• [WORK REQUEST]: Retype, character for character, the line containing "Definition include_router (prefix" along with each line after it through the end of the data, and only those.

• [AVAILABLE DATA]:
(* ===== verification/Routing.v ===== *)
(** The routers of [app/main.py] and of [backend/app/main.py]: which endpoint answers a request.

    A router is the list of its routes, in the order of the decorators; [include_router] puts a
    prefix before each path. That a request goes to the first route whose method and path match
    is Starlette's, an interface. *)

From S2P Require Import Prelude PyStr Config.
From Stdlib Require Import String Ascii.

Local Open Scope string_scope.

(** ** Routes *)

(** A path, between its slashes: fixed text, or a parameter, which takes any non-empty text. *)
Inductive seg := Lit (s : string) | Param (x : string).
#[export] Instance seg_eq_dec : EqDecision seg.
Proof. solve_decision. Defined.

Record route := mk_route { method : string; template : list seg; endpoint : string }.
#[export] Instance route_eq_dec : EqDecision route.
Proof. solve_decision. Defined.

Definition include_router (prefix : list seg) (router : list route) : list route :=
  (λ r, mk_route (method r) (prefix ++ template r)%list (endpoint r)) <$> router.

(** A path that a request asks for, and whether a route has it. *)
Definition path_of (ss : list string) : string := foldr (λ s p, "/" ++ s ++ p) "" ss.
Definition no_slash (s : string) : bool := str_all (λ c, negb (Ascii.eqb c "/"%char)) s.
Fixpoint has_path (t : list seg) (ss : list string) : bool :=
  match t, ss with
  | [], [] => true
  | Lit l :: t, s :: ss => String.eqb l s && has_path t ss
  | Param _ :: t, s :: ss => negb (String.eqb s "") && has_path t ss
  | _, _ => false
  end.
Definition takes (m : string) (ss : list string) (r : route) : bool :=
  String.eqb (method r) m && has_path (template r) ss.

(** Starlette's router: the endpoint that answers a method and a path. *)
Class Starlette := answers : list route → string → string → option string.
Class StarletteLaws `{Starlette} : Prop :=
  answers_first rs m ss : forallb no_slash ss = true →
    answers rs m (path_of ss) = endpoint <$> find (takes m ss) rs.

• [EXERCISE RESPONSE]:
Definition include_router (prefix : list seg) (router : list route) : list route :=
  (λ r, mk_route (method r) (prefix ++ template r)%list (endpoint r)) <$> router.

(** A path that a request asks for, and whether a route has it. *)
Definition path_of (ss : list string) : string := foldr (λ s p, "/" ++ s ++ p) "" ss.
Definition no_slash (s : string) : bool := str_all (λ c, negb (Ascii.eqb c "/"%char)) s.
Fixpoint has_path (t : list seg) (ss : list string) : bool :=
  match t, ss with
  | [], [] => true
  | Lit l :: t, s :: ss => String.eqb l s && has_path t ss
  | Param _ :: t, s :: ss => negb (String.eqb s "") && has_path t ss
  | _, _ => false
  end.
Definition takes (m : string) (ss : list string) (r : route) : bool :=
  String.eqb (method r) m && has_path (template r) ss.

(** Starlette's router: the endpoint that answers a method and a path. *)
Class Starlette := answers : list route → string → string → option string.
Class StarletteLaws `{Starlette} : Prop :=
  answers_first rs m ss : forallb no_slash ss = true →
    answers rs m (path_of ss) = endpoint <$> find (takes m ss) rs.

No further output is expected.